El INDEC informó que el IPC de julio fue del 2,1%, con una suba de 0,2 puntos porcentuales respecto de junio. Los aumentos más relevantes se registraron en turismo y alimentos, mientras que las prendas de vestir registraron una caída.
El Instituto Nacional de Estadística y Censos (INDEC) informó que el Índice de Precios al Consumidor (IPC) registró en julio una variación mensual del 2,1%, lo que representa un aumento de 0,2 puntos porcentuales en comparación con junio. De esta manera, la inflación interrumpió una serie de tres descensos consecutivos.
Según el informe oficial, los incrementos más relevantes estuvieron vinculados a las vacaciones de invierno, con subas en recreación (5%), restaurantes y hoteles (2,8%), y en el rubro de alimentos y bebidas no alcohólicas, que avanzó 2% frente al 1,3% de junio. En contraste, el único rubro que mostró una caída fue Prendas de vestir y calzado, con una baja del 1,3% debido a liquidaciones de temporada.
En los primeros siete meses del año, el IPC acumuló un alza del 19,3%, mientras que la variación interanual alcanzó el 33,8%.
La inflación núcleo, que excluye precios estacionales y regulados, pasó del 1,6% en junio al 1,8% en julio, impulsada por aumentos en alquileres y servicios culturales, parcialmente compensados por la caída en expensas. Los precios estacionales subieron 4,5% por el avance de verduras, paquetes turísticos y servicios de alojamiento.
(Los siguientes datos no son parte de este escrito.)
(* ===== verification/Crawler.v ===== *)
(** * The crawler: Src/Core/Networking/crawler.cpp and crawler_logic.cpp

    Link extraction, the default scope, and the breadth-first walk of a background
    worker whose start, stop and clearing the main thread commands.  [QUrl], the HTML
    patterns' matches and the answers of the HTTP client are arguments.  The installed
    scope checker is one function for the whole run: the application's asks the live
    scope, so the theorems hold between two edits of the scope. *)

From S2P Require Import Prelude Qt QtSample QMap Json HttpFraming ChainRunner SessionRules Redirect HttpClient.

Local Open Scope Z_scope.

(** The rest of [QUrl] that the crawler uses, and what it relies on: schemes are lower
    case, setters change one component, an absolute reference resolves to itself, and a
    valid URL's text names the same scheme, host and port. *)
Class QtCrawlUrl (K : QtQUrl) := {
  qu_noFragment : Url -> Url;    (* setFragment(QString()) *)
  qu_hasQuery : Url -> bool;
  qu_toString : Url -> qstr
}.
Definition same_origin {K : QtQUrl} (u v : Url) : Prop := qu_scheme u = qu_scheme v /\ qu_host u = qu_host v /\ qu_port u = qu_port v.
Class QtCrawlUrlLaws (Q : QtText) (K : QtQUrl) (KC : QtCrawlUrl K) : Prop := {
  law_port_range u : -1 <= qu_port u <= 65535;
  law_scheme_lower u : qu_isValid u = true -> u_lower (qu_scheme u) = qu_scheme u;
  law_noFragment u : qu_isValid u = true -> qu_isValid (qu_noFragment u) = true /\ same_origin (qu_noFragment u) u;
  law_setPath u : qu_isValid u = true -> qu_isValid (qu_setPath (lit "/") u) = true /\ same_origin (qu_setPath (lit "/") u) u;
  law_absolute b u : qu_isValid u = true -> qu_scheme u <> [] -> same_origin (qu_resolved b u) u;
  law_toString u : qu_isValid u = true -> qu_host u <> [] -> same_origin (qu_parse (qu_toString u)) u
}.

(** [globalMatch] of a pattern with the case-insensitive option: every match with its
    groups, the whole first; [None] is a null capture. *)
Class QtHtmlRegex := { rx_all : qstr -> qstr -> list (list (option qstr)) }.

(** A pattern text; a backtick stands for the double quote. *)
Definition pat (s : String.string) : qstr := map (fun c => if c =? 96 then 34 else c) (lit s).
Arguments pat s%_string_scope.

Section Extraction.
Context {Q : QtText} {K : QtQUrl} {KC : QtCrawlUrl K} {RX : QtHtmlRegex}.

Definition truncateBodyAtTag (body : bytes) (maxBytes : Z) : bytes :=
  if (maxBytes <? 0) || (zlen body <=? maxBytes) then body
  else
    let head := take (Z.to_nat maxBytes) body in
    match last_index_of 62 head with None => [] | Some i => take (i + 1) head end.

Definition captured (m : list (option qstr)) (n : nat) : qstr := default [] (nth n m None).
Definition attrValue (m : list (option qstr)) : qstr :=
  match nth 1 m None with
  | Some v => v
  | None => match nth 2 m None with Some v => v | None => captured m 3 end
  end.

Definition kValue : qstr := pat "(?:`([^`]*)`|'([^']*)'|([^`'\s>]+))".
Definition kBase : qstr := pat "<base\b[^>]*\bhref\s*=\s*" ++ kValue.
Definition kLinks : qstr := pat "(?:href|src|action)\s*=\s*" ++ kValue.
Definition kSrcset : qstr := pat "\bsrcset\s*=\s*" ++ kValue.
Definition kMetaTag : qstr := pat "<meta\b[^>]*>".
Definition kMetaUrl : qstr := pat "\burl\s*=\s*['`]?([^'`\s;>]+)".
Definition kForm : qstr := pat "<form\b([^>]*)>([\s\S]*?)</form>".
Definition kMethodGet : qstr := pat "\bmethod\s*=\s*[`']?\s*get\b".
Definition kAction : qstr := pat "\baction\s*=\s*" ++ kValue.
Definition kName : qstr := pat "<(?:input|select|textarea)\b[^>]*\bname\s*=\s*" ++ kValue.

Definition nonempty (l : list qstr) : list qstr := List.filter (fun v => negb (is_nil v)) l.

Definition resolveBase (html : qstr) (pageUrl : Url) : Url :=
  match rx_all kBase html with
  | [] => pageUrl
  | m :: _ =>
      let href := u_trimmed (attrValue m) in
      if is_nil href then pageUrl
      else let b := qu_resolved pageUrl (qu_parse href) in if qu_isValid b && negb (is_nil (qu_host b)) then b else pageUrl
  end.

Definition extractRawLinks (html : qstr) : list qstr := nonempty (map (fun m => u_trimmed (attrValue m)) (rx_all kLinks html)).

Definition extractSrcset (html : qstr) : list qstr :=
  nonempty (flat_map (fun m => map (fun cand => u_trimmed (before_chr 32 (u_trimmed cand))) (split_skip 44 (attrValue m))) (rx_all kSrcset html)).

Definition extractMetaRefresh (html : qstr) : list qstr :=
  flat_map (fun m =>
    let tag := captured m 0 in
    if negb (u_contains_ci tag (lit "refresh")) then []
    else match rx_all kMetaUrl tag with um :: _ => [u_trimmed (captured um 1)] | [] => [] end) (rx_all kMetaTag html).

Definition form_query (names : list qstr) : qstr := fold_left (fun q n => q ++ (if is_nil q then [63] else [38]) ++ n ++ [61]) names [].
Definition extractFormGets (html : qstr) : list qstr :=
  flat_map (fun m =>
    let attrs := captured m 1 in
    if is_nil (rx_all kMethodGet attrs) then []
    else
      let action := match rx_all kAction attrs with am :: _ => u_trimmed (attrValue am) | [] => [] end in
      let names := nonempty (map (fun n => u_trimmed (attrValue n)) (rx_all kName (captured m 2))) in
      if is_nil names then [] else [action ++ form_query names]) (rx_all kForm html).

(** The key and the host; both empty for a link that is not crawled. *)
Definition canonicalLink (href : qstr) (base : Url) : qstr * qstr :=
  let abs := qu_resolved base (qu_parse href) in
  if negb (qu_isValid abs) || is_nil (qu_host abs) then ([], [])
  else
    let scheme := u_lower (qu_scheme abs) in
    if negb (seq_eqb scheme (lit "http")) && negb (seq_eqb scheme (lit "https")) then ([], [])
    else
      let abs := qu_noFragment abs in
      let abs := if is_nil (qu_path abs) then qu_setPath (lit "/") abs else abs in
      (qu_toString abs, qu_host abs).

(** ** The default scope *)

Definition apexOf (host : qstr) : qstr := let h := u_lower host in if starts_with (lit "www.") h then drop 4 h else h.

Definition twoLevel : list qstr := map lit [
  "co.uk"; "org.uk"; "gov.uk"; "ac.uk"; "me.uk"; "net.uk"; "com.au"; "net.au"; "org.au"; "gov.au"; "edu.au"; "co.nz"; "net.nz"; "org.nz";
  "co.jp"; "or.jp"; "ne.jp"; "go.jp"; "co.za"; "org.za"; "com.br"; "net.br"; "com.cn"; "net.cn"; "org.cn"; "gov.cn"; "co.in"; "com.mx";
  "com.tr"; "com.sg"]%string.
Definition isPublicSuffix (apex : qstr) : bool := negb (contains_chr 46 apex) || bool_decide (apex ∈ twoLevel).

Definition inDefaultScope (host seedHost : qstr) : bool :=
  if is_nil host || is_nil seedHost then false
  else
    let h := u_lower host in
    let seed := u_lower seedHost in
    if seq_eqb h seed then true
    else
      let apex := apexOf seed in
      if isPublicSuffix apex then false else seq_eqb h apex || ends_with (46 :: apex) h.

Definition effectivePort (scheme : qstr) (port : Z) : Z := if 0 <? port then port else if u_cieq scheme (lit "https") then 443 else 80.
Definition isStdWeb (p : Z) : bool := (p =? 80) || (p =? 443).
Definition inDefaultScopeOrigin (scheme host : qstr) (port : Z) (seedScheme seedHost : qstr) (seedPort : Z) : bool :=
  if negb (inDefaultScope host seedHost) then false
  else
    let ep := effectivePort scheme port in
    let sep := effectivePort seedScheme seedPort in
    if isStdWeb sep then isStdWeb ep else ep =? sep.
End Extraction.

(** ** The walk *)

Section Walk.
Context {Q : QtText} {K : QtQUrl} {KC : QtCrawlUrl K} {RX : QtHtmlRegex}.

Definition ScopeFn : Type := qstr -> qstr -> Z -> qstr -> bool.
Definition Net : Type := qstr -> Z -> bool -> bytes -> Sending.

(** One page fetched: what was asked of the client and its answer. *)
Record Fetch := mkFetch { f_url : qstr; f_depth : Z; f_host : qstr; f_port : Z; f_tls : bool; f_request : bytes; f_answer : Sending }.

(** The worker: at the head of its loop, with a dequeued page, or behind the loop. *)
Inductive Worker := WLoop | WPage (url : qstr) (depth : Z) | WFinishing.

(** [k_log] is the list of this crawl's fetches, [k_old] the workers whose future a
    later start replaced. *)
Record Crawler := mkCrawler {
  k_scope : option ScopeFn; k_running : bool; k_stop : bool; k_worker : option Worker; k_old : nat;
  k_seed : qstr; k_seedHost : qstr; k_seedScheme : qstr; k_seedPort : Z;
  k_maxPages : Z; k_maxDepth : Z; k_throttle : Z;
  k_visited : Z; k_seen : gset qstr; k_queue : list (qstr * Z); k_log : list Fetch
}.
(** The checker is wired before anything crawls. *)
Definition emptyCrawler (scope : option ScopeFn) : Crawler := mkCrawler scope false false None 0 [] [] [] (-1) 200 4 200 0 ∅ [] [].

Definition inScopeOf (scope : option ScopeFn) (seedScheme seedHost : qstr) (seedPort : Z) : ScopeFn :=
  fun scheme host port path =>
    match scope with
    | Some f => f scheme host port path
    | None => inDefaultScopeOrigin scheme host port seedScheme seedHost seedPort
    end.
Definition inScope (k : Crawler) : ScopeFn := inScopeOf (k_scope k) (k_seedScheme k) (k_seedHost k) (k_seedPort k).

Definition with_seed (seed host scheme : qstr) (port : Z) (k : Crawler) : Crawler :=
  mkCrawler (k_scope k) (k_running k) (k_stop k) (k_worker k) (k_old k) seed host scheme port (k_maxPages k) (k_maxDepth k) (k_throttle k)
    (k_visited k) (k_seen k) (k_queue k) (k_log k).
Definition with_worker (running : bool) (w : option Worker) (queue : list (qstr * Z)) (k : Crawler) : Crawler :=
  mkCrawler (k_scope k) running (k_stop k) w (k_old k) (k_seed k) (k_seedHost k) (k_seedScheme k) (k_seedPort k) (k_maxPages k) (k_maxDepth k) (k_throttle k)
    (k_visited k) (k_seen k) queue (k_log k).
Definition with_walk (visited : Z) (seen : gset qstr) (queue : list (qstr * Z)) (log : list Fetch) (k : Crawler) : Crawler :=
  mkCrawler (k_scope k) (k_running k) (k_stop k) (k_worker k) (k_old k) (k_seed k) (k_seedHost k) (k_seedScheme k) (k_seedPort k) (k_maxPages k) (k_maxDepth k)
    (k_throttle k) visited seen queue log.

(** The boolean is the result. *)
Definition start (seed : qstr) (maxPages maxDepth throttleMs : Z) (k : Crawler) : Crawler * bool :=
  if k_running k then (k, false)
  else
    let u := qu_parse seed in
    if negb (qu_isValid u) || is_nil (qu_scheme u) || is_nil (qu_host u) then (k, false)
    else
      let '(canonSeed, seedHost) := canonicalLink seed u in
      if is_nil canonSeed then (k, false)
      else
        let k := with_seed seed seedHost (u_lower (qu_scheme u)) (qu_port u) k in
        if negb (inScope k (k_seedScheme k) seedHost (k_seedPort k) (qu_path (qu_parse canonSeed))) then (k, false)
        else
          (mkCrawler (k_scope k) true false (Some WLoop) (match k_worker k with Some _ => S (k_old k) | None => k_old k end)
             seed seedHost (k_seedScheme k) (k_seedPort k) (Z.max 1 (Z.min 5000 maxPages)) (Z.max 0 (Z.min 10 maxDepth)) (Z.max 0 (Z.min 60000 throttleMs))
             0 {[canonSeed]} [(canonSeed, 0)] [], true).

Definition clear (k : Crawler) : Crawler :=
  if k_running k || bool_decide (is_Some (k_worker k)) then k
  else mkCrawler (k_scope k) (k_running k) (k_stop k) (k_worker k) (k_old k) [] [] [] (-1) (k_maxPages k) (k_maxDepth k) (k_throttle k) 0 ∅ [] [].

Definition stop (k : Crawler) : Crawler :=
  mkCrawler (k_scope k) (k_running k) true (k_worker k) (k_old k) (k_seed k) (k_seedHost k) (k_seedScheme k) (k_seedPort k) (k_maxPages k) (k_maxDepth k)
    (k_throttle k) (k_visited k) (k_seen k) (k_queue k) (k_log k).

Definition kMaxSeen : Z := 50000.
Definition zsize (seen : gset qstr) : Z := Z.of_nat (size seen).

(** The links of a page that the walk may follow, with the host the scope was asked for. *)
Definition refs_of (text : qstr) : list qstr := extractRawLinks text ++ extractSrcset text ++ extractMetaRefresh text ++ extractFormGets text.
Fixpoint enqueue (scope : ScopeFn) (base : Url) (depth : Z) (refs : list qstr) (seen : gset qstr) (queue : list (qstr * Z)) : gset qstr * list (qstr * Z) :=
  match refs with
  | [] => (seen, queue)
  | href :: refs' =>
      if kMaxSeen <=? zsize seen then (seen, queue)
      else
        let '(canon, host) := canonicalLink href base in
        let next := enqueue scope base depth refs' in
        if is_nil canon then next seen queue
        else
          let cu := qu_parse canon in
          if negb (scope (qu_scheme cu) host (qu_port cu) (qu_path cu)) then next seen queue
          else if bool_decide (canon ∈ seen) then next seen queue
          else next ({[canon]} ∪ seen) (queue ++ [(canon, depth)])
  end.

Definition kBodyCap : Z := 4 * 1024 * 1024.
Definition page_text (body : bytes) : qstr := u_fromutf8 (truncateBodyAtTag body kBodyCap).
Definition extractAndEnqueue (fromUrl : qstr) (body : bytes) (depth : Z) (k : Crawler) : Crawler :=
  let text := page_text body in
  let base := resolveBase text (qu_parse fromUrl) in
  let '(seen, queue) := enqueue (inScope k) base depth (refs_of text) (k_seen k) (k_queue k) in
  with_walk (k_visited k) seen queue (k_log k) k.

(** What a page's URL makes the client do. *)
Definition tls_of (u : Url) : bool := u_cieq (qu_scheme u) (lit "https").
Definition port_of (u : Url) : Z := qu_port_or (if tls_of u then 443 else 80) u mod 2 ^ 16.
Definition crawl_request (u : Url) : bytes :=
  let p := if is_nil (qu_path u) then lit "/" else qu_path u in
  let p := if qu_hasQuery u then p ++ [63] ++ qu_query u else p in
  lit "GET " ++ u_toutf8 p ++ lit " HTTP/1.1" ++ CRLF ++ lit "Host: " ++ u_toutf8 (qu_host u) ++ CRLF ++ lit "User-Agent: nullock-crawler/1.0" ++ CRLF
  ++ lit "Accept: text/html,*/*;q=0.5" ++ CRLF ++ lit "Connection: close" ++ CRLF ++ CRLF.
Los precios regulados, en tanto, cedieron del 2,3% al 2,1% pese a los incrementos en transporte público, prepagas y electricidad.
La canasta básica alimentaria, que define el umbral de indigencia, se encareció 2,6% en el mes, mientras que la canasta básica total, que determina el umbral de pobreza, aumentó 2,2%.
En términos interanuales, el rubro Vivienda, agua, electricidad, gas y otros combustibles registró un aumento del 48,9%, superando por 15,1 puntos porcentuales el nivel general. Le siguieron Transporte (40,9%) y Educación (40%).
Analistas consultados coincidieron en que la aceleración de julio responde a factores estacionales. Rocío Bisang, economista de GMA Capital, señaló que «julio tiende a ser levemente más alto que junio por la propia dinámica estacional del mes, donde las vacaciones de invierno tienden a presionar los precios del turismo al alza». Julián Neufeld, de la Fundación Libertad y Progreso, atribuyó el comportamiento de los precios transables a la depreciación del tipo de cambio mayorista, que rondó el 6% entre mayo y julio.
Para agosto, las proyecciones indican una desaceleración. GMA Capital y la Fundación Libertad y Progreso estiman un IPC del 1,8%; EcoGo proyecta 1,6%. Santiago Casas, de EcoAnalytics, sostuvo que «si la inflación mantiene esta dinámica, 2026 terminaría con una inflación en torno al 30% anual».